Overid test after etregress?

MariaF

Join Date: Dec 2014

Posts: 2
#1

Overid test after etregress?

05 Dec 2014, 04:37

Dear all,

I am posting a discussion we have had with Mark in order to get some others' ideas on this. I would like to know from your experience if there is a test of overidentification after etregress (e.g. LR test) and what exactly the null hypothesis would be if so.
____________________________________________

From: Ferreira Sequeda Maria
Sent: 04 December 2014 15:51
To: Schaffer, Mark
Subject: Question about overid test after etregress

Dear Mark,

I am working with etregress (previous treatreg) and would like to know if there is a way to test the validity of my instrument. I read this from some time ago http://www.stata.com/statalist/archi.../msg00924.html and this http://www.stata.com/statalist/archi.../msg00924.html but I am still a bit confuse.

My model say is

Y = a + b*T + c*X1 + d*X2
T = f + g*X1 + i*X3

X3 is my instrument.

If I understand correctly, to run a LR overid test I should do

(1) etregress Y X1 X2, treat(T X1 X3)
est sto overid

(2) etregress Y X1 X2 X3, treat(T X1 X2 X3)
est sto justid

lrtest justid overid, df(2)

(2) means
Y = a + b*T + c*X1 + d*X2 +e*X3
T = f + g*X1 + h*X2 + i*X3

What exactly is the null? I do not understand well what I am testing. According to your entries in statalist, Ho test that e=0 … and probably also in mi case h=0?
If that is true, then I say that my instrument is valid if the p-value obtained>0.05. Is that correct?

How can I understand that LR assumes that overid is NESTED in justid?

If I would do the following, is it incorrect?

(3) etregress Y X1 X2, treat(T X1 X3)
est sto overid1

(2) etregress Y X1 X2, treat(T X1) ----> which I assumed is the model just identified through the normality assumption (when no instrument is used)
est sto justid1

lrtest justid1 overid1, df(1)
LR test would assume justid1 is NESTED in overid1

Would not it be in this case that Ho test i=0, then my instrument is valid if the p-value obtained<0.05.

I appreciate if you can help me to clear this issue.

Best,

Maria

___________________________
From: Schaffer, Mark
Sent: donderdag 4 december 2014 18:30
To: Ferreira Sequeda Maria (ALGEC)
Subject: RE: Question about overid test after etregress

Maria,

Short answer: I think it should be

(1) etregress Y X1 X2, treat(T X1 X2)
est sto justid

(2) etregress Y X1 X2, treat(T X1 X2 X3)
est sto overid

In #1, everything goes in both the main and treatment equation. In #2, the excluded instrument X3 gets added to the treatment equation.

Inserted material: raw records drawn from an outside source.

(* ===== verification/Assembly.v ===== *)
(** * Process start and reset (app/main.py, the samples of app/seed.py)

    [lifespan] is what the process does before it serves its first request,
    [reseed] and [reset_all] are the administrator's routes that start over, and
    [count_api_calls] is the middleware that counts requests.  The metrics
    collector is its own object, so a [Process] is a world with a collector. *)
From Stdlib Require Import QArith Ascii.
From stdpp Require Import strings base decidable option numbers list.
From S2P Require Import Prelude PyLib Models PortalModels EmuModels World Trace NicoSim VastSim SharedSvc Spec Seed.
From S2P Require Import Adapters StateMachine Metrics TrayEmu.
Local Open Scope string_scope.
Local Open Scope list_scope.
Local Open Scope py_scope.

Module Assembly.
Import Seed.

(** ** The sample data of a demo seed *)
Record Sample := mkSample { sa_subject : string; sa_severity : string; sa_status : string; sa_body : string }.
Definition SAMPLES : list Sample :=
  [mkSample "GPU 노드 상태 점검 요청" "critical" "open"
     "training job 중 XID 79 알림 수신 — 해당 트레이 점검 요청 (sample)";
   mkSample "스토리지 마운트 지연 문의" "medium" "resolved"
     "VAST view 마운트 지연 문의 — 재시도 후 정상 확인 (sample)"].
Definition sample_ticket (tid at_ : string) (s : Sample) : Ticket :=
  mkTicket tid "tnt-fin-corp" (sa_subject s) (sa_body s) (sa_severity s) (sa_status s)
    "tech" "ops" None None None at_ at_ [].
Definition add_sample (at_ : string) (s : Sample) : IO unit :=
  n ← next_seq "ticket";
  let tid := "tck-" +:+ str_of_Z n in
  s_set st_tickets tid (sample_ticket tid at_ s).
(** [if not store.tickets] *)
Definition no_tickets : IO bool := gets (λ w, bool_decide (dkeys (st_tickets (w_store w)) = [])).
Definition seed_demo_samples : IO unit :=
  Emu.seed_sample_faults ;;
  empty ← no_tickets;
  if empty : bool then (at_ ← now; for_each SAMPLES (add_sample at_)) else mret tt.

(** ** Start and reseed *)
Section start.
Context (http_adapter : string → ComputeAdapter).
Definition bootstrap : IO unit :=
  a ← get_adapter http_adapter; bootstrap_nodes a ≫= λ _, mret tt.
Definition restart_emulator : IO unit := Emu.reset ;; Emu.sync_from_store.

(** [[b.strip() for b in blueprints.split(",")]] *)
Fixpoint split_on (c : ascii) (s : string) : list string :=
  match s with
  | EmptyString => [EmptyString]
  | String a s' =>
      if Ascii.eqb a c then EmptyString :: split_on c s'
      else match split_on c s' with
           | x :: l => String a x :: l
           | [] => [String a EmptyString]
           end
  end.
Definition blueprint_list (blueprints : option string) : option (list string) :=
  match blueprints with
  | Some s => if truthy_str s then Some (py_strip <$> split_on "," s) else None
  | None => None
  end.

Record ReseedReport := mkReseed { rs_scalable_units : Z; rs_gpus : Z; rs_nodes : Z }.
(** What follows the seeding *)
Definition realign : IO unit :=
  Nico.seed_from_store ;;
  Vast.reset ;;
  Shared.reset ;;
  Trace.clear ;;
  bootstrap ;;
  restart_emulator.
Definition reseed (blueprints : option string) : IO ReseedReport :=
  let bps := blueprint_list blueprints in
  seed_default bps ;;
  realign ;;
  (match bps with None => seed_demo_samples | Some _ => mret tt end) ;;
  s ← store;
  mret (mkReseed (Z.of_nat (length (st_sus s))) (Z.of_nat (length (st_gpus s)))
          (Z.of_nat (length (st_node_instances s)))).
Definition health : IO Z := gets (λ w, Z.of_nat (length (st_sus (w_store w)))).

(** ** The process: the world and the metrics collector *)
Record Process := mkProcess { p_world : World; p_metrics : Metrics.Collector }.
Definition on_world {A} (m : IO A) : M Process A :=
  λ p, let '(r, w) := m (p_world p) in (r, mkProcess w (p_metrics p)).
Definition on_metrics (f : Metrics.Collector → Metrics.Collector) : M Process unit :=
  modify (λ p, mkProcess (p_world p) (f (p_metrics p))).
(** [lifespan] up to its [yield]; the ticker it starts is [Emu.tick]. *)
Definition lifespan : M Process unit :=
  fresh ← gets (λ p, bool_decide (dkeys (st_factories (w_store (p_world p))) = []));
  when fresh (on_world (seed_default None)) ;;
  on_world Nico.seed_from_store ;;
  on_world Vast.reset ;;
  on_world Shared.reset ;;
  on_world Trace.clear ;;
  on_metrics Metrics.reset ;;
  on_world bootstrap ;;
  on_world restart_emulator ;;
  when fresh (on_world seed_demo_samples).
(** [count_api_calls]: the request is counted, then served. *)
Definition count_api_calls {A} (path : string) (at_ : Q) (call_next : IO A) : M Process A :=
  on_metrics (Metrics.record path at_) ;; on_world call_next.

(** ** Resetting every layer

    [http_post url] is the answer of another process: its status and JSON object,
    if it has a body, or the text of the exception. *)
Context (http_post : string → IO (string + Z * option (dict json))).
Definition _post_json (url : string) : IO (dict json) :=
  r ← http_post url;
  mret match r with
       | inr (code, body) =>
           if (400 <=? code)%Z then [("status", J_str "error"); ("detail", J_str ("HTTP " +:+ str_of_Z code))]
           else foldl (λ d kv, dset d kv.1 kv.2) [("status", J_str "reset")] (default [] body)
       | inl exc => [("status", J_str "unreachable"); ("detail", J_str (String.substring 0 160 exc))]
       end.
Definition _emu_urls : IO (string * string) :=
  nico ← getenv "NICO_EMULATOR_URL";
  ai ← getenv "AI_INFRA_URL";
  mret (default "http://127.0.0.1:9000" nico, default "http://127.0.0.1:9100" ai).
Definition reset_nico : IO (dict json) :=
  '(nico, _) ← _emu_urls; _post_json (nico +:+ "/emulator/v1/reset").
Definition reset_ai_infra : IO (dict json) :=
  '(_, ai) ← _emu_urls; _post_json (ai +:+ "/emulator/v1/reset").
(** [not ai or ai.get("status") != "reset"] *)
Definition ai_missed (ai : option json) : IO bool :=
  match ai with
  | None => mret true
  | Some j =>
      if negb (json_truthy j) then mret true
      else match j with
           | J_dict d => mret (negb (json_is_str (jget d "status") "reset"))
           | _ => raise (AttributeError "get")
           end
  end.
Definition reset_all (blueprints : option string) : IO (ReseedReport * dict json * json) :=
  nocp ← reseed blueprints;
  '(nico_url, ai_url) ← _emu_urls;
  nico ← _post_json (nico_url +:+ "/emulator/v1/reset?cascade=true");
  missed ← ai_missed (dget nico "ai_infra");
  ai ← (if missed : bool then d ← _post_json (ai_url +:+ "/emulator/v1/reset"); mret (J_dict d)
        else mret (default J_null (dget nico "ai_infra")));
  mret (nocp, ddel nico "ai_infra", ai).
End start.
End Assembly.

But if you want to follow up, can you post this to Statalist and we can discuss there? That way others can benefit from the discussion, and/or you will get better or faster comments than from me.

Best wishes,
MS
Tags: None
Mark Schaffer

Join Date: Mar 2014

Posts: 324
#2

05 Dec 2014, 10:43

Whoops ... that's wrong - sorry. In fact, even the syntax for etregress is wrong.

Here is something that I think is right, but I'd welcome comments from other Statalisters.

Code:

etregress Y X1 X2 X3, treat(T = X1 X2 X3) est sto et1

Code:

etregress Y X1 X2, treat(T = X1 X2 X3) est sto et2

And then you can test the exclusion restriction for X3 either by doing a Wald test using et1:

Code:

test [Y]X3

Or you can do an LR test instead:

Code:

lrtest et1 et2

But I confess I haven't given this as much thought as it deserves, so caveat emptor. The only other thing I can think of is pointing you to what looks like a relevant paper by Jeff Wooldridge:

Wooldridge (2012),

HTML Code:

<a href="http://econ.msu.edu/faculty/wooldridge/docs/qmle_endog_r3.pdf">"Quasi-Maximum Likelihood Estimation and Testing for Nonlinear Models with Endogenous Explanatory Variables"</a>
Comment
Mark Schaffer

Join Date: Mar 2014

Posts: 324
#3

05 Dec 2014, 10:44

Hmmm... that hyperlink at the end wasn't very successful, was it?
Comment
MariaF

Join Date: Dec 2014

Posts: 2
#4

07 Dec 2014, 06:44

Thanks Mark for your suggestions. It seems that these tests are for endogeneity and not for overidentification. Dont you think so?
Comment
Mark Schaffer

Join Date: Mar 2014

Posts: 324
#5

07 Dec 2014, 14:20

Yes ... I thought the framework in the paper might also lead you to an overidentification test, but I confess I haven't read it closely enough to work that out for myself.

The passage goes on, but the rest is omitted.